Habt ihr das Drehbuch schon mit Blick auf Hauptdarstellerin Anne Ratte-Polle geschrieben?

Nein, so kann man das nicht sagen. Höchstens in dem Sinne, dass wir an ihre Art Typ dachten. Bei Anne finde ich total interessant, dass Sie etwas Starkes und Toughes mitbringt. So wird sie auch oft besetzt. In die Figur Ina bringt dies ein schönes Spannungsfeld hinein. Vom Charakter her hätten wir Ina auch als „Mäuschen“ besetzen können. Aber dann hätte sie nicht diese Vielschichtigkeit.

Wie war die Zusammenarbeit mit ihr? War es für sie leicht, eine Frau zu spielen, die sich so sehr von der Zuneigung anderer abhängig macht?

Ich glaube, es war für sie ein großer Reiz, Komödie und Slapstick zu spielen. Und auch, dass sie gegen den Strich besetzt wurde. In Deutschland ist es oft so, dass man immer dieselben Rollen angeboten bekommt, wenn man einmal auf einen bestimmten Typ festgelegt ist.

Hat sich durch die Zusammenarbeit mit Anne Ratte-Polle die Geschichte noch einmal leicht verändert?
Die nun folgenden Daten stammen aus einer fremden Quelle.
(** Nothing more than what was accepted is published. *)
Lemma published_room s qs l0 l1 l2 acks fills :
  inv s qs l0 l1 l2 acks fills → below_limit (length (accepted_orders s)) →
  below_limit (length (published s ++ in_flight (sy_seq (p_sys s)))).
Proof.
  intros Hinv Hlim. destruct (pv_gateway _ _ _ _ _ _ _ _ _ _ _ _ _ _ Hinv) as [lg Hg].
  pose proof (published_prefix _ _ _ (pv_sys _ _ _ _ _ _ _ _ _ _ _ _ _ _ Hinv) Hg) as Hp%prefix_length.
  unfold accepted_orders in Hlim. rewrite Hg in Hlim. cbn in Hlim. rewrite !length_fmap in Hp.
  unfold below_limit, published in *. lia.
Qed.

Lemma published_limit s qs l0 l1 l2 acks fills :
  inv s qs l0 l1 l2 acks fills → below_limit (length (accepted_orders s)) → below_limit (length (published s)).
Proof.
  intros Hinv Hlim. pose proof (published_room _ _ _ _ _ _ _ Hinv Hlim) as Hr. rewrite length_app in Hr.
  unfold below_limit in *. lia.
Qed.

(** *** Every thread can take its next step *)

Lemma seq_can s qs l0 l1 l2 acks fills :
  inv s qs l0 l1 l2 acks fills → below_limit (length (published s)) →
  sq_pc (sy_seq (p_sys s)) ≠ SqDone → is_Some (seq_step now_ns (sy_seq (p_sys s))).
Proof.
  intros Hinv Hlim Hnd.
  destruct (seq_total now_ns (p_sys s) qs (pv_sys _ _ _ _ _ _ _ _ _ _ _ _ _ _ Hinv) Hlim Hnd) as (sq & -> & _). eauto.
Qed.

Lemma matcher_can s qs l0 l1 l2 acks fills :
  inv s qs l0 l1 l2 acks fills → below_limit (length (published s)) →
  m_loop (p_matcher s) ≠ LDone → is_Some (matcher_step kMaxSpins (flag 2 s) (shared s) (p_matcher s)).
Proof.
  intros Hinv Hlim Hnd. pose proof (inv_stream _ _ _ _ _ Hnow _ _ _ _ _ _ _ _ _ Hinv Hlim) as Hstream.
  destruct Hinv as [Hok Hseen _ _ _ Ha Hfl Hm _ _ _].
  destruct (matcher_step_ok (published s) _ PoolCapacity kMaxSpins Hcap (flag 2 s) l0 (p_popped s) (p_written s)
              acks fills (shared s) (p_matcher s) Hstream (ring_of 0 s qs l0 Hok ltac:(by rewrite Hseen)) Ha Hfl Hm Hnd)
    as (r & sh & m & -> & _). eauto.
Qed.

Lemma wal_can s qs l0 l1 l2 acks fills :
  inv s qs l0 l1 l2 acks fills → w_loop (p_wal s) ≠ LDone →
  is_Some (wal_step fsync_every_n_ fsync_interval_ wal_clock (flag 3 s) (shared s) (p_wal s)).
Proof.
  intros [Hok Hseen _ _ _ _ _ _ Hw _ _] Hnd.
  destruct (wal_step_ok (published s) _ fsync_every_n_ fsync_interval_ wal_clock Hfsync (flag 3 s) old l1
              (shared s) (p_wal s) (ring_of 1 s qs l1 Hok ltac:(by rewrite Hseen)) Hw Hnd) as (r & sh & w & -> & _). eauto.
Qed.

(** The next step of the database thread throws, and [std::terminate] ends the
    process. *)
Definition db_throws (s : P) : Prop :=
  d_loop (p_db s) ≠ LDone ∧
  db_step batch_every_n_ batch_interval_ db_clock wall (flag 4 s) (shared s) (p_db s) = None.

#[export] Instance db_throws_dec s : Decision (db_throws s).
Proof.
  unfold db_throws. destruct (d_loop (p_db s)) eqn:Hl; [..|by right; intros []];
    (destruct (db_step _ _ _ _ _ _ _); [by right; intros [_ ?]|by left]).
Defined.

(** That happens only when SQLite refuses. *)
Lemma db_throws_refused s qs l0 l1 l2 acks fills :
  inv s qs l0 l1 l2 acks fills → db_throws s → db_refused (p_db s).
Proof.
  intros [Hok Hseen _ _ _ _ Hfl _ _ Hd _] [Hnd Hnone].
  pose proof (db_step_ok (published s) _ batch_every_n_ batch_interval_ db_clock wall Hbatch (flag 4 s) T0 l2
              (p_written s) fills (shared s) (p_db s) (ring_of 2 s qs l2 Hok ltac:(by rewrite Hseen)) Hfl Hd Hnd) as Hpost.
  by rewrite Hnone in Hpost.
Qed.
Anne ist eine sehr akribische Vorbereiterin. Wir sind das ganze Buch noch einmal durchgegangen. Jede Szene wurde ein paar Wochen vor dem Dreh geprobt. Das hat wahnsinnig Spaß gemacht, alles schon vorher zu sehen und dann nochmal am Text oder an der Szene zu schrauben. Mit der Besetzung werden Figuren natürlich auch anders und entwickeln ein Eigenleben.

Was sind deine nächsten Projekte?

Ich mache eine Doku für die ARD-Mediathek, aber darüber darf ich im Moment noch nichts verraten. Außerdem sprechen wir mit ZDF-Redakteur Christian Cloos über einen neuen Stoff. Das würde etwas ganz anderes werden als Alle wollen geliebt werden, aber das ist noch total in der Frühphase. Idealerweise kann man beim „Kleinen Fernsehspiel“ bis zu drei Filme machen. Es wäre natürlich toll, wenn wir auch den zweiten dort unterbringen könnten. Aber wir müssen abwarten, ob das klappt.

Zur Person
Katharina Woll wurde 1984 in München geboren. Nach dem Abitur lebte sie in Quito/Ecuador und assistierte dort einem deutschen Dokumentarfilmer. Sie studierte Film- und Theaterwissenschaft in Erlangen, München und Buenos Aires. Nebenbei arbeitete sie bei verschiedenen Film- und Theaterproduktionen. Während ihres Regiestudiums an der DFFB realisierte sie mehrere kurze Spiel- und Dokumentarfilme, die auf zahlreichen internationalen Festivals gezeigt wurden.